I'm reading Concepts of Programming Languages (Sebesta 10th edition) and within the text it defines Orthogonality as meaning "that a relatively small set of primitive constructs can be combined in a relatively small number of ways to build the control and data structures of the language". But I'm confused as to what makes a certain language feature orthogonal. Because I probably won't explain the text in all its glory :), I've included below the appropriate text.

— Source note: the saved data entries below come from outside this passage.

Lemma joiner_waits_woken_witness : exists s : System scripted_transport,
  threads s !! 4%positive = Some (MkThread Caller (StartIdleWait true Asleep)) /\
  (joining_ (im (world s)) = true \/
   exists v r q, threads s !! v = Some (MkThread r q) /\ notifying q = true).
Proof.
  destruct waiting_run as (s & Hr & H1 & H4). exists s. split; [done|].
  by apply (joiner_waits_woken s 4%positive Caller (StartIdleWait true Asleep)).
Defined.

(** The [stop] that has missed the pause rests: it waits for a worker whose pause
    has a deadline. *)
Lemma no_deadlock_witness : exists s : System scripted_transport,
  lifecycle_lock s = None /\ rests s (StopJoining ForReturn 2%positive) /\ worker_parked s.
Proof.
  destruct missed_backoff as (s & Hr & Ht & _). exists s.
  assert (quiescent s) as Hq.
  { apply waits_for_ever_quiescent. eapply pair_waits; [done|by left|]. right. by eexists. }
  destruct (no_deadlock (T:=scripted_transport) None s Hr Hq) as (Hk & _ & _ & _ & Hrest). split_and!; [done|..].
  - apply (Hrest 1%positive Caller). by rewrite Ht.
  - exists 2%positive, (BackoffWait Asleep). split; [by rewrite Ht|by right; left].
Defined.

Lemma first_sample_wait_witness : exists s : System scripted_transport,
  announcing s /\ latest_sample (im (world s)) <> None.
Proof.
  destruct first_sample_run as (s & Hr & Hl & Hd & He & Hst). exists s.
  destruct (first_sample_wait s 1%positive Caller 1 Hr) as (Ha & _ & Hs).
  split; [|by apply Hs]. destruct (Ha Hl Hd) as [E|?]; [congruence|done].
Defined.

Lemma solvent_perform (a : Action) (s : State) :
  solvent s -> fairAction a -> solvent (perform a s).
Proof.
  intros [Hm Hp Hc Hs Hps Hcl] Ha.
  destruct a as [| | |d i|i| |i r| | |fresh|fresh]; cbn [perform fairAction] in *.
  - unfold handleTicketSaleClick. constructor; fields; try assumption.
    assert (H : (0 <= inject_Z (clickPower s))%Q)
      by (change (inject_Z 0 <= inject_Z (clickPower s))%Q; rewrite <- Zle_Qle; lia).
    lra.
  - unfold buyClickPowerUpgrade.
    destruct (Qle_bool _ (money s)) eqn:E; [|constructor; assumption].
    apply Qle_bool_iff in E. constructor; fields; try assumption; [lra | lia].
  - unfold buyStadiumUpgrade.
    destruct (Qle_bool _ (money s)) eqn:E; [|constructor; assumption].
    apply Qle_bool_iff in E. constructor; fields; try assumption; [lra | | lia].
    assert (H : (0 <= inject_Z (stadiumCapacity s + 100))%Q)
      by (change (inject_Z 0 <= inject_Z (stadiumCapacity s + 100))%Q;
          rewrite <- Zle_Qle; lia).
    apply Qle_shift_div_l; [reflexivity|]. lra.
  - unfold recruitNewPlayerInSlot.
    destruct (nth_error (players s) i) as [old|] eqn:Ei; [|constructor; assumption].
    cbv zeta.
    destruct (Qle_bool _ (money s)) eqn:E; [|constructor; assumption].
    apply Qle_bool_iff in E. constructor; fields; try assumption; [lra|].
    apply Forall_mapIndexFrom; [|exact Hps].
    intros p idx Hpp. destruct (Nat.eqb idx i); [|exact Hpp].
    pose proof (generateRandomPlayer_overall d (overall old + 5) (overall old + 15)
                  (position old) Ha ltac:(lia)) as Hb.
    assert (Hold : 0 <= overall old).
    { apply nth_error_In in Ei.
      exact (proj1 (Forall_forall _ (players s)) Hps old Ei). }
    lia.
  - unfold trainPlayerInSlot.
    destruct (nth_error (players s) i) as [p|] eqn:Ei; [|constructor; assumption].
    cbv zeta.
    destruct (Qle_bool _ (money s)) eqn:E; [|constructor; assumption].
    apply Qle_bool_iff in E. constructor; fields; try assumption; [lra|].
    apply Forall_mapIndexFrom; [|exact Hps].
    intros q idx Hq. destruct (Nat.eqb idx i); [cbn [overall]; lia | exact Hq].
  - unfold startMatch.
    destruct (Nat.eqb _ 0); [constructor; assumption|].
    destruct (matchInProgress s); [constructor; assumption|].
    constructor; fields; try assumption.
    apply Forall_app. split; [exact Hcl|]. constructor; [exact Hps | constructor].
  - destruct (matchTick_cases i r s) as [E | (cl & Hin & [E | E])]; rewrite E.
    + constructor; assumption.
    + constructor; assumption.
    + set (s1 := setMatchTimeLeft 0
                    (setMatchProgress (progressAt (matchTimeLeft s - 1)) s)).
      assert (Hclp : nonNegative (cl_players cl))
        by exact (proj1 (Forall_forall _ (intervals s)) Hcl (i, cl) Hin).
      destruct (finishMatch_frame cl r s1) as (F1 & F2 & F3 & F4 & _ & _ & F7).
      constructor; fields.
      * rewrite finishMatch_money. subst s1. fields.
        destruct (teamOverallOf (cl_players cl) =? 0); [exact Hm|].
        destruct (findTier (cl_level cl)) as [t|] eqn:Ef; [|exact Hm].
        pose proof (matchOutcome_bonus_positive (teamOverallOf (cl_players cl))
                      (opponentOverallOf r (teamOverallOf (cl_players cl)) t) t
                      (proj1 (findTier_table _ _ Ef)) (teamOverallOf_nonneg _ Hclp)).
        lra.
      * rewrite F3. exact Hp.
      * rewrite F1. exact Hc.
      * rewrite F2. exact Hs.
      * rewrite F4. exact Hps.
      * apply F7. exact Hcl.
  - unfold passiveTick. constructor; fields; try assumption. lra.
  - unfold promoteLeague.
    destruct (findTier (currentLeagueLevel s + 1)) as [t|]; [|constructor; assumption].
    cbv zeta.
    destruct (Qlt_bool (money s) _) eqn:E; [constructor; assumption|].
    destruct (_ <? _); [constructor; assumption|].
    apply Qlt_bool_false_iff in E. constructor; fields; try assumption. lra.
  - rewrite mount_saveEffect. cbn [orStay].
    constructor; fields; try assumption; try lia; try apply Qle_refl. constructor.
  - rewrite mount_Absent. cbn [orStay].
    constructor; fields; try assumption; try lia; try apply Qle_refl. constructor.
Qed.

(** X14.  In a game on a lineup without negative overalls, played with
    draws in [0, 1), the money never goes below 0, the click power never
    below 1 and the stadium never below 100 seats, whatever is clicked and
    bought and however often the page is reloaded. *)
Theorem money_never_negative (fresh : list Player) (acts : list Action) :
  nonNegative fresh ->
  Forall fairAction acts ->
  (0 <= money (performAll acts (newGame fresh)))%Q /\
  1 <= clickPower (performAll acts (newGame fresh)) /\
  100 <= stadiumCapacity (performAll acts (newGame fresh)).
Proof.
  intros Hfresh Hacts.
  assert (H : solvent (performAll acts (newGame fresh))).
  { assert (H0 : solvent (newGame fresh)).
    { constructor; fields; try lia; try apply Qle_refl; [exact Hfresh | constructor]. }
    revert H0. generalize (newGame fresh).
    induction Hacts as [|a acts Ha _ IH]; intros s Hs.
    - exact Hs.
    - cbn [performAll fold_left]. apply IH. apply solvent_perform; assumption. }
  destruct H. repeat split; assumption.
Qed.

Lemma money_never_negative_witness :
  (0 <= money (performAll [SellTickets; BuyClickPower; Train 0; Recruit middleDraws 1]
                 (newGame lineup420)))%Q.
Proof.
  assert (Hfresh : nonNegative lineup420) by (repeat constructor; vm_compute; discriminate).
  assert (Hacts : Forall fairAction
                    [SellTickets; BuyClickPower; Train 0; Recruit middleDraws 1]).
  { repeat constructor; vm_compute; discriminate. }
  exact (proj1 (money_never_negative lineup420 _ Hfresh Hacts)).
Defined.

Lemma matchTick_level (i : nat) (r : Q) (s : State) :
  currentLeagueLevel (fst (matchTick i r s)) = currentLeagueLevel s /\
  players (fst (matchTick i r s)) = players s /\
  clickPower (fst (matchTick i r s)) = clickPower s /\
  stadiumCapacity (fst (matchTick i r s)) = stadiumCapacity s /\
  passiveIncomePerSecond (fst (matchTick i r s)) = passiveIncomePerSecond s.
Proof.
  destruct (matchTick_cases i r s) as [E | (cl & _ & [E | E])]; rewrite E.
  - repeat split.
  - repeat split.
  - destruct (finishMatch_frame cl r
                (setMatchTimeLeft 0
                   (setMatchProgress (progressAt (matchTimeLeft s - 1)) s)))
      as (F1 & F2 & F3 & F4 & F5 & _).
    rewrite F1, F2, F3, F4, F5. repeat split.
Qed.

(** X15.  From a league level between 1 and 4 every action leaves the level
    between 1 and 4 and raises it by at most 1; only clearing the save can
    lower it. *)
Theorem league_level_bounds (a : Action) (s : State) :
  1 <= currentLeagueLevel s <= 4 ->
  1 <= currentLeagueLevel (perform a s) <= 4 /\
  currentLeagueLevel (perform a s) <= currentLeagueLevel s + 1 /\
  ((forall fresh, a <> ClearSave fresh) ->
   currentLeagueLevel s <= currentLeagueLevel (perform a s)).
Proof.
  intros Hl.
  destruct a as [| | |d i|i| |i r| | |fresh|fresh]; cbn [perform].
  - unfold handleTicketSaleClick. fields. lia.
  - unfold buyClickPowerUpgrade. destruct (Qle_bool _ (money s)); fields; lia.
  - unfold buyStadiumUpgrade. destruct (Qle_bool _ (money s)); fields; lia.
  - unfold recruitNewPlayerInSlot.
    destruct (nth_error (players s) i); [|fields; lia]. cbv zeta.
    destruct (Qle_bool _ (money s)); fields; lia.
  - unfold trainPlayerInSlot.
    destruct (nth_error (players s) i); [|fields; lia]. cbv zeta.
    destruct (Qle_bool _ (money s)); fields; lia.
  - unfold startMatch.
    destruct (Nat.eqb _ 0); [fields; lia|].
    destruct (matchInProgress s); fields; lia.
  - destruct (matchTick_level i r s) as [E _]. rewrite E. lia.
  - unfold passiveTick. fields. lia.
  - unfold promoteLeague.
    destruct (findTier (currentLeagueLevel s + 1)) as [t|] eqn:Ef; [|fields; lia].
    apply findTier_table in Ef. cbv zeta.
    destruct (Qlt_bool (money s) _); [fields; lia|].
    destruct (_ <? _); fields; lia.
  - rewrite mount_saveEffect. cbn [orStay]. fields.
    rewrite orZ_Some by lia. lia.
  - rewrite mount_Absent. cbn [orStay]. fields.
    split; [lia|]. split; [lia|]. intros H. exfalso. exact (H fresh eq_refl).
Qed.

Lemma league_level_bounds_witness :
  currentLeagueLevel (perform Promote richStrongState) = 2 /\
  1 <= currentLeagueLevel (perform Promote richStrongState) <= 4.
Proof.
  assert (Hl : 1 <= currentLeagueLevel richStrongState <= 4) by (vm_compute; split; discriminate).
  split; [reflexivity|].
  exact (proj1 (league_level_bounds Promote richStrongState Hl)).
Defined.

Lemma stadiumInv_firstRender (lvl : Z) (ps : list Player) : stadiumInv (firstRender lvl ps).
Proof.
  split; [cbn; lia|]. exists 1. cbn. split; [lia|]. split; [reflexivity|].
  left. split; reflexivity.
Qed.

Lemma stadiumInv_frame (s s' : State) :
  stadiumInv s ->
  clickPower s' = clickPower s ->
  stadiumCapacity s' = stadiumCapacity s ->
  passiveIncomePerSecond s' = passiveIncomePerSecond s ->
  stadiumInv s'.
Proof.
  unfold stadiumInv. intros H E1 E2 E3. rewrite E1, E2, E3. exact H.
Qed.
(** Outside the hash codes, on two sign-prefixed texts: [int(_, 16)]
    accepts both, [bin] of a negative number starts with [-0b], and the
    slice [[2:]] leaves the letter [b] in the string.  The function
    answers 2 there.  No caller passes such text: the codes compared are
    the ones [imagehash] writes, which are hexadecimal digits. *)
Lemma calculate_similarity_signed_codes :
  String.length "-1" = String.length "-3" /\
  Py.int16 "-1" = Some (-1) /\ Py.int16 "-3" = Some (-3) /\
  to_binary "-1" = Some (Py.chars "000000b1") /\
  to_binary "-3" = Some (Py.chars "00000b11") /\
  calculate_similarity "-1" "-3" = 2 /\
  hamming 8 (-1) (-3) = 1 /\ hamming 8 1 3 = 1.
Proof. by split_and!. Qed.

(** ** The distance of two codes that parse to natural numbers *)

Lemma padded_length w v :
  (length (nat_bits v) <= w)%nat -> length (padded w v) = w.
Proof. intros Hle. unfold padded. rewrite length_app, length_replicate. lia. Qed.

Lemma padded_step w v :
  0 <= v -> (length (nat_bits v) <= S w)%nat ->
  padded (S w) v = padded w (Z.div2 v) ++ [bit_char v] /\
  (length (nat_bits (Z.div2 v)) <= w)%nat.
Proof.
  intros H0 Hlen. unfold padded. destruct v as [|p|p]; [| |lia].
  - simpl. split; [|lia]. rewrite !app_nil_r, Nat.sub_0_r.
    apply replicate_cons_app.
  - destruct p as [q|q|]; simpl in *.
    + rewrite length_app in *. simpl in *.
      split; [|lia]. rewrite <- app_assoc. f_equal. f_equal. lia.
    + rewrite length_app in *. simpl in *.
      split; [|lia]. rewrite <- app_assoc. f_equal. f_equal. lia.
    + split; [|lia]. rewrite app_nil_r. f_equal; lia.
Qed.

Lemma ne_int_bit_char a b :
  Py.ne_int (bit_char a) (bit_char b) =
    if Bool.eqb (Z.odd a) (Z.odd b) then 0 else 1.
Proof. unfold bit_char. by destruct (Z.odd a), (Z.odd b). Qed.
(** Running an [unsubscribe] closure (lines 290-293, 369-372, 446-449). *)
Definition callUnsubscriber (u : Unsubscriber) (w : World) : World :=
  let w := logCall (CallUnsubscribe u) w in
  let w := removeEventListener DocumentTarget (unsubTypes u).1
             (unsubHandler u) w in
  removeEventListener DocumentTarget (unsubTypes u).2 (unsubHandler u) w.

(** The body shared by the three sensor effects after their guard: a new
    [handleEvent] is added to the document for two event types and its
    [unsubscribe] is pushed on the registry. *)
Definition subscribe (types : string * string) (w : World) : World :=
  let handleEvent := SensorHandler (nextCallback w) in
  let w := set_nextCallback (S (nextCallback w)) w in
  let w := addEventListener DocumentTarget types.1 handleEvent w in
  let w := addEventListener DocumentTarget types.2 handleEvent w in
  set_unsubscribers (unsubscribers w ++ [mkUnsubscriber types handleEvent]) w.

Definition useIntersectionEffect (env : DroppableEnv) (w : World) : World :=
  if negb (isSomeDragging env) then w
  else subscribe ("mousemove", "touchmove") w.

Definition useMoveSensorEffect (env : DroppableEnv) (w : World) : World :=
  if negb (isDragging env) then w
  else subscribe ("mousemove", "touchmove") w.

Definition useMoveEndSensorEffect (env : DroppableEnv) (w : World) : World :=
  if negb (isDragging env) then w
  else subscribe ("mouseup", "touchend") w.

(** [us.forEach(fn => fn())]. *)
Definition runUnsubscribers (us : list Unsubscriber) (w : World) : World :=
  foldl (fun acc u => callUnsubscriber u acc) w us.

(** Lines 409-410: [unsubscribers.forEach(fn => fn())] followed by
    [unsubscribers.splice(0, unsubscribers.length)]. *)
Definition unsubscribeAll (w : World) : World :=
  let w := runUnsubscribers (unsubscribers w) w in
  set_unsubscribers (drop (length (unsubscribers w)) (unsubscribers w)) w.

(** ** [transformNodesByTarget] (lines 549-617) *)

(** What one closure pushed on [fns] has captured: the node and the numbers
    read for it before any style is written. *)
Record ShiftFn : Type := mkShiftFn {
  fnNode : NodeId;
  fnTop : Z;
  fnLeft : Z;
  fnThresholdY : Z;
  fnThresholdX : Z
}.

(** The mutable variables of the pass, with the state they write to.
    [minimalDiff = None] stands for [Infinity]. *)
Record Pass : Type := mkPass {
  passWorld : World;
  nearestNode : option NodeId;
  minimalDiff : option Z
}.

(** The [for] loop of lines 567-611: the dragged node is skipped, every
    other node contributes one closure. *)
Definition shiftFnOf `{Utils} (target : NodeId) (pointer : Pointer)
    (w : World) (node : NodeId) : ShiftFn :=
  let targetRect := getBoundingClientRect w target in
  let rect := getBoundingClientRect w node in
  let t := getThreshold (window w) targetRect pointer in
  mkShiftFn node (safeNumber (top rect)) (safeNumber (left rect))
    (thresholdY t) (thresholdX t).

Definition collectFns `{Utils} (env : DroppableEnv) (target : NodeId)
    (pointer : Pointer) (w : World) : list ShiftFn :=
  foldl
    (fun fns node =>
       if detectIsActiveDraggableNode w node (activeDraggableID env) then fns
       else fns ++ [shiftFnOf target pointer w node])
    [] (nodes env).
(** *** Platform cleanup *)

Definition logrus_Infof (line : string) : M unit := record (CallInfof line).

(** The line logged for one cleanup error. *)
Definition cleanupErrorLine (containerNameOrID : string)
    (err : option error) : string :=
  "Error when cleaning up after container "
  +:+ containerNameOrID +:+ ": " +:+ fmt.v_error err.

Definition performPlatformSpecificContainerCleanupAndLogErrors
    (containerNameOrID : string)
    (cleanupInfo : option containerCleanupInfo) : M (list (option error)) :=
  match cleanupInfo with
  | None => ret []
  | Some info =>
      let* _ := record (CallPerformCleanup info) in
      let* errors := outside (performPlatformSpecificContainerCleanup info) in
      let* _ := for_range errors (λ err,
        logrus_Infof (cleanupErrorLine containerNameOrID err)) in
      ret errors
  end.

Definition performPlatformSpecificContainerForContainer
    (containerID : string) : M (list (option error)) :=
  let* _ := record (CallPerformForContainer containerID) in
  let* found := getContainerCleanupInfo containerID in
  let cleanupInfo := found.1 in
  let present := found.2 in
  if present then
    let* errors :=
      performPlatformSpecificContainerCleanupAndLogErrors containerID cleanupInfo in
    let* _ := if (length errors =? 0)%nat
              then clearContainerCleanupInfo containerID
              else ret tt in
    ret errors
  else ret [].

(** *** Removal *)

(** [types.ContainerRemoveOptions{RemoveVolumes: true, Force: true}];
    the field not named keeps its zero value. *)
Definition removeOptions : ContainerRemoveOptions :=
  {| RemoveVolumes := true; RemoveLinks := false; Force := true |}.

(** The two error messages built with [fmt.Errorf]. *)
Definition cleanupFailedMessage (containerID : string)
    (errors : list (option error)) : string :=
  "failed to run platform-specific clean ups for container "
  +:+ Quote containerID +:+ ": " +:+ fmt.v_errors errors.
(** The five ways through [main]: an error before the lock, the help
    text, a second instance, an error under the lock, and the run. *)
Lemma main_cases S0 X w :
  let r := main S0 X w in
  let lockEv := MCreateLockFile (lockName S0) in
  (∃ pre e,
     outcomeOf r = Exited 1 ∧ callsOf r = pre ++ [MShowOKMessage MsgError e] ∧
     Forall isCheck pre ∧ worldOf r = w)
  ∨ (outcomeOf r = Exited 0 ∧
     callsOf r = [MNewLogWriter false;
                  MShowOKMessage MsgInformation (buildUsageString S0)] ∧
     worldOf r = w)
  ∨ (∃ pre,
       outcomeOf r = Exited 0 ∧
       callsOf r = pre ++ [lockEv; MInner (EvLog "Application already running")] ∧
       Forall isCheck pre ∧ CreateLockFile S0 (lockName S0) ≠ None ∧
       trace (worldOf r) = trace w ++ [EvLog "Application already running"] ∧
       store (worldOf r) = store w)
  ∨ (∃ pre clip mid e,
       outcomeOf r = Exited 1 ∧
       callsOf r = pre ++ [lockEv] ++ (MInner <$> clip) ++ MKillRunningAgent :: mid
                     ++ [MShowOKMessage MsgError e] ∧
       Forall isCheck pre ∧ Forall isClipEvent clip ∧
       (mid = [] ∨ ∃ cfg debug, mid = [MNewAgent cfg debug]) ∧
       CreateLockFile S0 (lockName S0) = None ∧
       trace (worldOf r) = trace w ++ clip ∧ store (worldOf r) = store w)
  ∨ (∃ pre clip cfg debug,
       let w1 := (clipServe X cfg w).2 in
       let res := run X cfg w1 in
       outcomeOf r = Returned ∧
       callsOf r = pre ++ [lockEv] ++ (MInner <$> clip)
                     ++ [MKillRunningAgent; MNewAgent cfg debug]
                     ++ newEvents w1 res.2
                     ++ match res.1 with
                        | Some e => [MShowOKMessage MsgError e]
                        | None => []
                        end
                     ++ [MInstClose; MRemove (lockName S0)] ∧
       Forall isCheck pre ∧ Forall isClipEvent clip ∧
       CreateLockFile S0 (lockName S0) = None ∧
       trace w1 = trace w ++ clip ∧ store w1 = store w ∧
       worldOf r = res.2).
Proof.
  intros r lockEv. subst r lockEv. unfold main.
  destruct (Getopt S0) as [flags|e].
  2:{ left. exists [MNewLogWriter false], e. repeat split. repeat constructor. }
  destruct (optHelp flags).
  { right. left. repeat split. }
  destruct (Load S0 (configName S0 flags)) as [[cfg dbg]|e].
  2:{ left. exists [MNewLogWriter false; MLoad (configName S0 flags)], e.
      repeat split. repeat constructor. }
  set (debug := if optDebug flags then optDebug flags else dbg).
  unfold mainLoaded.
  destruct (MkdirAll S0 (GUI_Home cfg)) as [e|].
  { left. eexists _, e. unfold exitWithError. split; [reflexivity|].
    split; [reflexivity|]. split; [|reflexivity]. cbn. repeat constructor. }
  destruct (IsProperWindowsVer S0) as [ok [e|]].
  { left. eexists _, e. unfold exitWithError.
    destruct ok; (split; [reflexivity|]);
      (split; [reflexivity|]); (split; [|reflexivity]); cbn; repeat constructor. }
  destruct ok.
  2:{ left. eexists _, _. unfold exitWithError. split; [reflexivity|].
      split; [reflexivity|]. split; [|reflexivity]. cbn. repeat constructor. }
  set (pre := (([MNewLogWriter false] ++ [MLoad (configName S0 flags)])
                 ++ [MNewLogWriter debug; MMkdirAll (GUI_Home cfg)])
                ++ [MIsProperWindowsVer]).
  assert (Hpre : Forall isCheck pre) by (subst pre; cbn; repeat constructor).
  destruct (CreateLockFile S0 (lockName S0)) as [e|] eqn:Hlock.
  { right. right. left. exists pre. split; [reflexivity|].
    split; [|split; [exact Hpre|split; [discriminate|split; reflexivity]]].
    unfold callsOf. cbn [fst snd].
    rewrite (newEvents_app w _ [EvLog "Application already running"]) by reflexivity.
    rewrite <- app_assoc. reflexivity. }
  unfold mainLocked.
  destruct (clipServe_extends X cfg w) as (clip & Tc & Fc & Sc).
  rewrite (newEvents_app w _ clip Tc).
  destruct (KillRunningAgent S0) as [e|].
  { right. right. right. left. exists pre, clip, [], e. unfold exitWithError.
    split; [reflexivity|]. split; [unfold callsOf; cbn [fst snd]; rewrite <- !app_assoc;
                                   reflexivity|].
    split; [exact Hpre|]. split; [exact Fc|]. split; [left; reflexivity|].
    split; [reflexivity|]. split; [exact Tc|exact Sc]. }
  destruct (NewAgent S0 cfg debug) as [e|].
  { right. right. right. left. exists pre, clip, [MNewAgent cfg debug], e.
    unfold exitWithError.
    split; [reflexivity|]. split; [unfold callsOf; cbn [fst snd]; rewrite <- !app_assoc;
                                   reflexivity|].
    split; [exact Hpre|]. split; [exact Fc|].
    split; [right; exists cfg, debug; reflexivity|].
    split; [reflexivity|]. split; [exact Tc|exact Sc]. }
  right. right. right. right. exists pre, clip, cfg, debug. cbv zeta.
  split; [reflexivity|].
  split; [|split; [exact Hpre|split; [exact Fc|split; [reflexivity|
           split; [exact Tc|split; [exact Sc|reflexivity]]]]]].
  unfold callsOf. cbn [fst snd].
  destruct (run X cfg (clipServe X cfg w).2).1; rewrite <- !app_assoc; reflexivity.
Qed.

Lemma boxesOf_checks (pre : list MainEvent) : Forall isCheck pre → boxesOf pre = [].
Proof.
  induction 1 as [|e pre He _ IH]; [reflexivity|].
  unfold boxesOf in *. cbn [omap list_omap]. rewrite IH.
  destruct e; try destruct He; reflexivity.
Qed.

Lemma boxesOf_inner (l : list Event) : boxesOf (MInner <$> l) = [].
Proof. induction l as [|e l IH]; [reflexivity|exact IH]. Qed.

Lemma checks_hold_lock (pre : list MainEvent) :
  Forall isCheck pre → Forall (λ e, isRelease e = false) pre.
Proof.
  intros Hpre. eapply Forall_impl; [exact Hpre|].
  intros e He. destruct e; try destruct He; reflexivity.
Qed.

We can illustrate the use of orthogonality as a design concept by comparing
one aspect of the assembly languages of the IBM mainframe computers
and the VAX series of minicomputers. We consider a single simple situation:
adding two 32-bit integer values that reside in either memory or registers and
replacing one of the two values with the sum. The IBM mainframes have two
instructions for this purpose, which have the forms
A Reg1, memory_cell
AR Reg1, Reg2
where Reg1 and Reg2 represent registers. The semantics of these are:
Reg1 ← contents(Reg1) + contents(memory_cell)
Reg1 ← contents(Reg1) + contents(Reg2)
The VAX addition instruction for 32-bit integer values is
ADDL operand_1, operand_2
whose semantics is
operand_2 ← contents(operand_1) + contents(operand_2)
In this case, either operand can be a register or a memory cell.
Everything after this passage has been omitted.